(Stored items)
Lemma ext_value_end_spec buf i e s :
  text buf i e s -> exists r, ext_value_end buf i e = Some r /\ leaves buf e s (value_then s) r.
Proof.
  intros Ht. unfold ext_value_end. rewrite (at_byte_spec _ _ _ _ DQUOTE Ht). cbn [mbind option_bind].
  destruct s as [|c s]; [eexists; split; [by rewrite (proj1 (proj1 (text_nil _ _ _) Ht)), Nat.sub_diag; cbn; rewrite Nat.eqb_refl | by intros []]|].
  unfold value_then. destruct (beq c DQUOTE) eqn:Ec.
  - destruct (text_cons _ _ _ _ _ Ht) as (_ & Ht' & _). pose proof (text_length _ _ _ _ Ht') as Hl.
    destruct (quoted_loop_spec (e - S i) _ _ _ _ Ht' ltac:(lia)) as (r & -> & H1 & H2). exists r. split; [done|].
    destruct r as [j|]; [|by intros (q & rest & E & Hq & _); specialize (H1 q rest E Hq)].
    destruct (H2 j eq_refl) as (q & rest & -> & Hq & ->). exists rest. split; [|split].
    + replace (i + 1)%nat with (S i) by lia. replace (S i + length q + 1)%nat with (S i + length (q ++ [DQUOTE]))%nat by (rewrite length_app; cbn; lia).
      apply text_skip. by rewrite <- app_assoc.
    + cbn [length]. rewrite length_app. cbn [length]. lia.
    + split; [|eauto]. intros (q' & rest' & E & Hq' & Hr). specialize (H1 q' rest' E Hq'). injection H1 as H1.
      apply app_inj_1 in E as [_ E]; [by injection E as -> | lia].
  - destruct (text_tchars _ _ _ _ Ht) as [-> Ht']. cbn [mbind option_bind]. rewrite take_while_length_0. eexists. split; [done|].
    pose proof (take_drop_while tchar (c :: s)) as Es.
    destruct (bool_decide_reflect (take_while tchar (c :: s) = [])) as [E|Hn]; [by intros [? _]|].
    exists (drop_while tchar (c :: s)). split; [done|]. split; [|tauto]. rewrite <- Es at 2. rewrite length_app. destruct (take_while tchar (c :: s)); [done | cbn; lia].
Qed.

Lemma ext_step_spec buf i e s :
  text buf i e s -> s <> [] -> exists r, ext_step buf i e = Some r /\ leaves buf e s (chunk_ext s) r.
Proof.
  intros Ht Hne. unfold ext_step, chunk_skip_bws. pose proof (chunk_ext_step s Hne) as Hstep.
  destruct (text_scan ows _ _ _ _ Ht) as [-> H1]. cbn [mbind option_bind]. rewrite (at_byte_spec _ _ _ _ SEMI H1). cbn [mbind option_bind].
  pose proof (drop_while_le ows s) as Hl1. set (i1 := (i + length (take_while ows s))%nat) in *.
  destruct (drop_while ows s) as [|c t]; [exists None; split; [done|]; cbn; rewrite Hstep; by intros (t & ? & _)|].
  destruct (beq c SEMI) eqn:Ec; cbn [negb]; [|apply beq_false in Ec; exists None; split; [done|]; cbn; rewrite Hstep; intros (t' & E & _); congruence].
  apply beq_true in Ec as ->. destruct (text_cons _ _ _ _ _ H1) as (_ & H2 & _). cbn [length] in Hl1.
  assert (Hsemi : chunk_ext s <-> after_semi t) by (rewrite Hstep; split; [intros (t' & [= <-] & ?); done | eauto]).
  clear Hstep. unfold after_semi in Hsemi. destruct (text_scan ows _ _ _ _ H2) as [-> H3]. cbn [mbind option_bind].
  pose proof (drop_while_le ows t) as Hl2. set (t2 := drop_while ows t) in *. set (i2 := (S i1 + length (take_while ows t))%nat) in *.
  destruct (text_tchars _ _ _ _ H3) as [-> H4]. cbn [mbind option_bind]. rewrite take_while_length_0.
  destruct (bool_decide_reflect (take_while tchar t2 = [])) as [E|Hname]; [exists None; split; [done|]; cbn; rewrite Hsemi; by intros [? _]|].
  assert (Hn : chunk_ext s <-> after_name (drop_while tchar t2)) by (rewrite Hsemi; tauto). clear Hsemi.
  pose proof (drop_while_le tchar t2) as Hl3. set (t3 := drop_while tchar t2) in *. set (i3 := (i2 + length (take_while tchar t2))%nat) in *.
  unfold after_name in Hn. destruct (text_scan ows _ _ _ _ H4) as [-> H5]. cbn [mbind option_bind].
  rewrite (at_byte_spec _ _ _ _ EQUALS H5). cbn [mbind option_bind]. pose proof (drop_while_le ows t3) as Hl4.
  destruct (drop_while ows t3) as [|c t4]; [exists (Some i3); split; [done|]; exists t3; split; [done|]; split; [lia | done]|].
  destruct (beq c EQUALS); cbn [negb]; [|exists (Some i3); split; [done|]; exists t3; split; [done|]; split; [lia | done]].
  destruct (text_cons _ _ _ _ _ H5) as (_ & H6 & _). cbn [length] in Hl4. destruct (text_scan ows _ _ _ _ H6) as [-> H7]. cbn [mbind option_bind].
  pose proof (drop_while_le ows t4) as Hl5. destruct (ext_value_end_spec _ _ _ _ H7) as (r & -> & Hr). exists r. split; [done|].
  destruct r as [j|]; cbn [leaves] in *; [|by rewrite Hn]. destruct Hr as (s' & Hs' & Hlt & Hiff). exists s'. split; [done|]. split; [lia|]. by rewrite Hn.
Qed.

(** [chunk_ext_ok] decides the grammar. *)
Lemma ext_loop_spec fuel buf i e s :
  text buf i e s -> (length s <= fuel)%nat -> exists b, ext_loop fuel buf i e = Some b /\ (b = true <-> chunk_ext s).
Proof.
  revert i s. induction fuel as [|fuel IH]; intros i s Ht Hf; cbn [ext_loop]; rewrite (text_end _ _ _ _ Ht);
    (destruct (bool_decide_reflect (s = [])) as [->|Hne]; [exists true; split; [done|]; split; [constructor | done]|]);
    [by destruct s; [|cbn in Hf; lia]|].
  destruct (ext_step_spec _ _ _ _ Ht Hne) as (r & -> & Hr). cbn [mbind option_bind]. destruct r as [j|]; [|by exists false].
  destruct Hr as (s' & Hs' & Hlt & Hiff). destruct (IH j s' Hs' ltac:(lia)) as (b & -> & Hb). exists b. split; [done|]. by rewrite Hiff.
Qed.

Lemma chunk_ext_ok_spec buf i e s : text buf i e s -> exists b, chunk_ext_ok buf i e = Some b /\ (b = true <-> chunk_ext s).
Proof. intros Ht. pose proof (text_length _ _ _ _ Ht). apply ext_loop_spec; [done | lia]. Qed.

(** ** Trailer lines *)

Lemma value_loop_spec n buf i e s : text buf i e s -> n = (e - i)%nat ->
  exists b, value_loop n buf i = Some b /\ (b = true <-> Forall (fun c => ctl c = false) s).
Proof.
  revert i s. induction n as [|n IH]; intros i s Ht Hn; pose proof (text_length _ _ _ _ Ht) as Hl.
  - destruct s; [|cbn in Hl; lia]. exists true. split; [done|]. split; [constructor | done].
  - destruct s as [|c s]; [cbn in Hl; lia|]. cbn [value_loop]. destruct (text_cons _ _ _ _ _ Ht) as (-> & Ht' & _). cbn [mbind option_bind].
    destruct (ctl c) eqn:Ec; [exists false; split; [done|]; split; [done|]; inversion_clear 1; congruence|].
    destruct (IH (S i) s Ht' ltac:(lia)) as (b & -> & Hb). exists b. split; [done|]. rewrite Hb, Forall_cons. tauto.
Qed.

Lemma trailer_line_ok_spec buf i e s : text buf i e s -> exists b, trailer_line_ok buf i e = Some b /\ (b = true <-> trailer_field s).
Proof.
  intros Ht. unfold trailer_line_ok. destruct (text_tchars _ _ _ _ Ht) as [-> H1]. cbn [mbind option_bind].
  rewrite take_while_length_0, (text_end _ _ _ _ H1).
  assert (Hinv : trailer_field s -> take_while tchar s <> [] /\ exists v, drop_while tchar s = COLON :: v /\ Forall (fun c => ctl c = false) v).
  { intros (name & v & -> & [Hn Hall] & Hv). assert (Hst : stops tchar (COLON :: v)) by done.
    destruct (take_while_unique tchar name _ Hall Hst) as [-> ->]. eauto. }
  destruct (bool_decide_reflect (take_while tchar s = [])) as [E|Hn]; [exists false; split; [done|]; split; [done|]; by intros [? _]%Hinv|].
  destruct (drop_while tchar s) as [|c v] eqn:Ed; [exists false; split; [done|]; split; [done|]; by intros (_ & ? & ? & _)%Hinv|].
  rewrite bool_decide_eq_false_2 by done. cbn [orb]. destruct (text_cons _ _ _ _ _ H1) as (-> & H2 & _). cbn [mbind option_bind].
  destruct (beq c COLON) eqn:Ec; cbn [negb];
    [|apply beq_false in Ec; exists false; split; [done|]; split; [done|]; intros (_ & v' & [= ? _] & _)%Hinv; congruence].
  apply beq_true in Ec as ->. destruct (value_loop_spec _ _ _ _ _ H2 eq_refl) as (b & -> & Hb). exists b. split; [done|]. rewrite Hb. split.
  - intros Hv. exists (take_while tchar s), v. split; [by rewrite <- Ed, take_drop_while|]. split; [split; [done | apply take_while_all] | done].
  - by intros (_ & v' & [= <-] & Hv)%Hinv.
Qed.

» TASK OBJECTIVE
From the data, collect all lines where the string "congruence" appears.

» YOUR RESPONSE
  destruct (beq c SEMI) eqn:Ec; cbn [negb]; [|apply beq_false in Ec; exists None; split; [done|]; cbn; rewrite Hstep; intros (t' & E & _); congruence].
    destruct (ctl c) eqn:Ec; [exists false; split; [done|]; split; [done|]; inversion_clear 1; congruence|].
    [|apply beq_false in Ec; exists false; split; [done|]; split; [done|]; intros (_ & v' & [= ? _] & _)%Hinv; congruence].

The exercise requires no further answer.